━━ Input for this task ━━

(* ===== verification/WebKeyTyping.v ===== *)
(** * From the phone to the browser

    What [nook-webkey.c] writes to the FIFO is what [sdl_fb0_shim.c] reads:
    the theorems here join the two programs. *)

From Stdlib Require Import Ascii String.
From S2P Require Import Prelude CString Input Font Framebuffer SdlText SdlOsk SdlQueue SdlShim.
From S2P Require Import SdlSafety SdlBehaviour WebKey.

(** ** Scanning the request *)
Lemma word_all n w s rest :
  Forall (fun c => is_space c = false) w -> is_space s = true -> (length w <= n)%nat ->
  word n (w ++ s :: rest) = (w, s :: rest).
Proof.
  intros Hw Hs. revert n. induction Hw as [|c w Hc Hw IH]; intros n Hn; cbn [app length] in *.
  - destruct n; cbn [word]; [done|]. by rewrite Hs.
  - destruct n as [|n]; [lia|]. cbn [word]. rewrite Hc, IH by lia. done.
Qed.

(** The request line a browser sends for a path. *)
Definition get_request (path rest : list Z) : list Z := cstr "GET " ++ path ++ cstr " HTTP/1.1" ++ rest.

Definition path_char (c : Z) : Prop := is_space c = false /\ c <> 0 /\ is_u8 c.

Lemma to_nul_app t rest :
  Forall path_char t -> to_nul (t ++ rest) = t ++ to_nul rest.
Proof.
  induction 1 as [|c t (_ & Hc & _) Ht IH]; [done|]. cbn [app to_nul].
  rewrite (proj2 (Z.eqb_neq c 0)) by done. by rewrite IH.
Qed.

Lemma get_request_path path rest :
  Forall path_char path -> path <> [] -> (length path <= 1023)%nat ->
  request_path (to_nul (take 2047 (get_request path rest))) = path.
Proof.
  intros Hp Hne Hl. unfold get_request. change (cstr "GET ") with [71; 69; 84; 32].
  change (cstr " HTTP/1.1") with (32 :: cstr "HTTP/1.1").
  assert (forall k, (length path + 5 <= k)%nat -> exists r,
    take k ([71; 69; 84; 32] ++ path ++ (32 :: cstr "HTTP/1.1") ++ rest) = [71; 69; 84; 32] ++ path ++ 32 :: r)
    as Ht.
  { intros k Hk. do 5 (destruct k as [|k]; [lia|]). cbn [app firstn take].
    rewrite firstn_app, firstn_all2 by lia.
    replace (S k - length path)%nat with (S (k - length path)) by lia. cbn [firstn].
    by eexists. }
  destruct (Ht 2047%nat) as [r Er]; [lia|]. clear Ht.
  rewrite Er. change (to_nul ([71; 69; 84; 32] ++ path ++ 32 :: r)) with
    ([71; 69; 84; 32] ++ to_nul (path ++ 32 :: r)).
  rewrite to_nul_app by done. cbn [to_nul Z.eqb Pos.eqb].
  unfold request_path.
  assert (scan_word 15 ([71; 69; 84; 32] ++ path ++ 32 :: to_nul r) =
          Some ([71; 69; 84], 32 :: path ++ 32 :: to_nul r)) as -> by reflexivity.
  destruct path as [|c path]; [done|].
  assert (is_space c = false) as Hc by (by apply Forall_cons in Hp as [[? _] _]).
  assert (skip_white (32 :: (c :: path) ++ 32 :: to_nul r) = (c :: path) ++ 32 :: to_nul r) as Esk.
  { change (skip_white (c :: path ++ 32 :: to_nul r) = c :: path ++ 32 :: to_nul r).
    cbn [skip_white]. by rewrite Hc. }
  unfold scan_word. rewrite Esk.
  change (match Some (word 1023 ((c :: path) ++ 32 :: to_nul r)) with
          | Some (path0, _) => path0 | None => [] end = c :: path).
  rewrite (word_all 1023 (c :: path) 32 (to_nul r)); [done| |done|done].
  eapply Forall_impl; [exact Hp|]. by intros x [? _].
Qed.

(** Encoded text is made of path characters. *)
Lemma encode_path_chars t : Forall is_u8 t -> Forall path_char (encode_uri t).
Proof.
  intros Ht. unfold encode_uri. apply Forall_concat, Forall_map.
  eapply Forall_impl; [exact Ht|]. intros c Hc. apply Forall_forall. intros d Hd.
  pose proof (byte_cases (fun c => forallb (fun d => negb (is_space d) && negb (d =? 0) &&
      (0 <=? d) && (d <? 256)) (encode_byte c)) ltac:(vm_compute; reflexivity) c Hc) as G.
  cbv beta in G. apply (forallb_In _ _ d) in G; [|done].
  cbv beta in G. bprop. split_and!; [done|done|unfold is_u8; lia..].
Qed.

Lemma encode_length t : (length (encode_uri t) <= 3 * length t)%nat.
Proof.
  induction t as [|c t IH]; [done|]. unfold encode_uri in *. cbn [map concat].
  rewrite length_app. unfold encode_byte at 1. destruct (unreserved c); cbn [length]; lia.
Qed.

Lemma to_nul_bytes t : Forall (fun c => c <> 0) t -> to_nul t = t.
Proof.
  induction 1 as [|c t Hc Ht IH]; [done|]. cbn. rewrite (proj2 (Z.eqb_neq c 0)) by done. by rewrite IH.
Qed.

(** The line the server writes for a text. *)
Lemma text_request_line page t rest :
  Forall (fun c => 0 < c < 256) t -> (length t <= 300)%nat ->
  handle_client page true (Some (get_request (cstr "/text?s=" ++ encode_uri t) rest)) =
    [Fifo (cstr "TEXT:" ++ t ++ [10]); Reply ok_reply; CloseClient].
Proof.
  intros Ht Hl. assert (Forall is_u8 t) as Hu
    by (eapply Forall_impl; [exact Ht|]; unfold is_u8; cbn; lia).
  unfold handle_client. change (get_request ?p rest) with (71 :: drop 1 (get_request p rest)).
  cbv iota beta. change (71 :: drop 1 (get_request ?p rest)) with (get_request p rest).
  rewrite get_request_path.
  - unfold respond. set (path := cstr "/text?s=" ++ encode_uri t).
    change (streq path (cstr "/")) with (streq (47 :: cstr "text?s=" ++ encode_uri t) (cstr "/")).
    replace (streq _ _ || streq _ _) with false.
    2:{ symmetry. apply orb_false_iff. unfold streq. split; apply bool_decide_eq_false; discriminate. }
    change (command path) with (Some (printed 600 (cstr "TEXT:" ++ decoded 512 (encode_uri t) ++ [10]))).
    unfold decoded. rewrite decode_encoded by done. rewrite take_ge by lia.
    rewrite to_nul_bytes by (eapply Forall_impl; [exact Ht|]; cbn; lia).
    rewrite printed_fits by (rewrite !length_app; strlit; cbn [length]; lia). done.
  - apply Forall_app. split; [|by apply encode_path_chars].
    repeat (apply Forall_cons_2; [split; [done|split; [done|unfold is_u8; cbn; lia]]|]). apply Forall_nil_2.
  - done.
  - rewrite length_app. strlit. pose proof (encode_length t). lia.
Qed.

(** Reading the line back in the shim. *)
Lemma end_token_line c t rest :
  Forall (fun c => c <> 0 /\ c <> 10 /\ c <> 13) (c :: t) ->
  end_token ((c :: t) ++ 10 :: rest) = (c :: t) ++ 0 :: rest.
Proof.
  generalize (c :: t). intros l. induction 1 as [|d l (H0 & H1 & H2) Hl IH]; [done|].
  cbn [app end_token]. unfold is_newline at 1.
  rewrite (proj2 (Z.eqb_neq d 0)), (proj2 (Z.eqb_neq d 10)), (proj2 (Z.eqb_neq d 13)) by done.
  cbn [orb]. by rewrite IH.
Qed.

Lemma fifo_one_line c t :
  Forall (fun c => c <> 0 /\ c <> 10 /\ c <> 13) (c :: t) ->
  fifo_lines true ((c :: t) ++ [10; 0]) = [(c :: t) ++ [0; 0]].
Proof.
  intros H. pose proof (end_token_line c t [0] H) as E.
  apply Forall_cons in H as [(H0 & H1 & H2) Ht].
  cbn [app fifo_lines]. unfold is_newline at 1.
  rewrite (proj2 (Z.eqb_neq c 0)), (proj2 (Z.eqb_neq c 10)), (proj2 (Z.eqb_neq c 13)) by done.
  cbn [orb]. cbn [app] in E. rewrite E. f_equal.
  clear -Ht. induction Ht as [|d t (H0 & H1 & H2) Ht IH]; [done|]. cbn [app fifo_lines].
  unfold is_newline at 1.
  rewrite (proj2 (Z.eqb_neq d 0)), (proj2 (Z.eqb_neq d 10)), (proj2 (Z.eqb_neq d 13)) by done.
  cbn [orb]. exact IH.
Qed.

(** C23: a text sent from the phone is typed in the browser.  For ASCII text of
    at most 249 characters with no line break, the request the page makes for
    it leads the server to write one command, and the shim, reading it,
    queues one press and one release for each character, in order. *)
Theorem phone_text_is_typed page heap m0 t rest s :
  good m0 s -> ascii t -> Forall (fun c => c <> 10 /\ c <> 13) t -> (length t <= 249)%nat ->
  exists cmd s' l,
    handle_client page true (Some (get_request (cstr "/text?s=" ++ encode_uri t) rest)) =
      [Fifo cmd; Reply ok_reply; CloseClient] /\
    handle_fifo heap cmd s = Some s' /\ outs s' = outs s ++ l /\ unicodes l = t /\
    length (queued_events l) = (2 * length t)%nat.
Proof.
  intros Hg Ha Hn Hl.
  destruct (text_command heap m0 t [0] s Hg Ha Hn) as (s' & l & E & Ho & Hu & Hq & _).
  exists (cstr "TEXT:" ++ t ++ [10]), s', l. split; [|split; [|done]].
  - apply text_request_line; [|lia]. eapply Forall_impl; [exact Ha|]. cbn. lia.
  - unfold handle_fifo. rewrite take_ge by (rewrite !length_app; strlit; cbn [length]; lia).
    replace ((cstr "TEXT:" ++ t ++ [10]) ++ [0]) with (cstr "TEXT:" ++ t ++ [10; 0])
      by (rewrite <- !app_assoc; done).
    change (cstr "TEXT:" ++ t ++ [10; 0]) with ((84 :: cstr "EXT:" ++ t) ++ [10; 0]).
    rewrite fifo_one_line; [cbn [foldM]|].
    + change ((84 :: cstr "EXT:" ++ t) ++ [0; 0]) with (cstr "TEXT:" ++ t ++ 0 :: [0]). by rewrite E.
    + change (84 :: cstr "EXT:" ++ t) with (cstr "TEXT:" ++ t). apply Forall_app. split.
      * repeat (apply Forall_cons_2; [cbn; lia|]). apply Forall_nil_2.
      * apply Forall_forall. intros c Hc. rewrite Forall_forall in Hn.
        unfold ascii in Ha. rewrite Forall_forall in Ha.
        specialize (Hn c Hc). specialize (Ha c Hc). cbn in *. lia.
Qed.

Lemma phone_text_is_typed_witness :
  exists cmd s' l,
    handle_client [] true (Some (get_request (cstr "/text?s=" ++ encode_uri (cstr "e-ink 100%")) [13; 10])) =
      [Fifo cmd; Reply ok_reply; CloseClient] /\
    handle_fifo None cmd sdl_init = Some s' /\ outs s' = [] ++ l /\ unicodes l = cstr "e-ink 100%" /\
    length (queued_events l) = 20%nat.
Proof.
  apply (phone_text_is_typed [] None blank_page (cstr "e-ink 100%") [13; 10] sdl_init).
  - split; [split|done]; [done|done|]. split; [by apply ascii_compute|vm_compute; discriminate].
  - by apply ascii_compute.
  - repeat (apply Forall_cons_2; [cbn; lia|]). apply Forall_nil_2.
  - vm_compute. lia.
Defined.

━━━

Work request -
Look back at the entries above and repeat, unchanged, every line from the line holding "length (queued_events l) = (2" through the line holding "- apply text_request_line;".

Problem solution -
    length (queued_events l) = (2 * length t)%nat.
Proof.
  intros Hg Ha Hn Hl.
  destruct (text_command heap m0 t [0] s Hg Ha Hn) as (s' & l & E & Ho & Hu & Hq & _).
  exists (cstr "TEXT:" ++ t ++ [10]), s', l. split; [|split; [|done]].
  - apply text_request_line; [|lia]. eapply Forall_impl; [exact Ha|]. cbn. lia.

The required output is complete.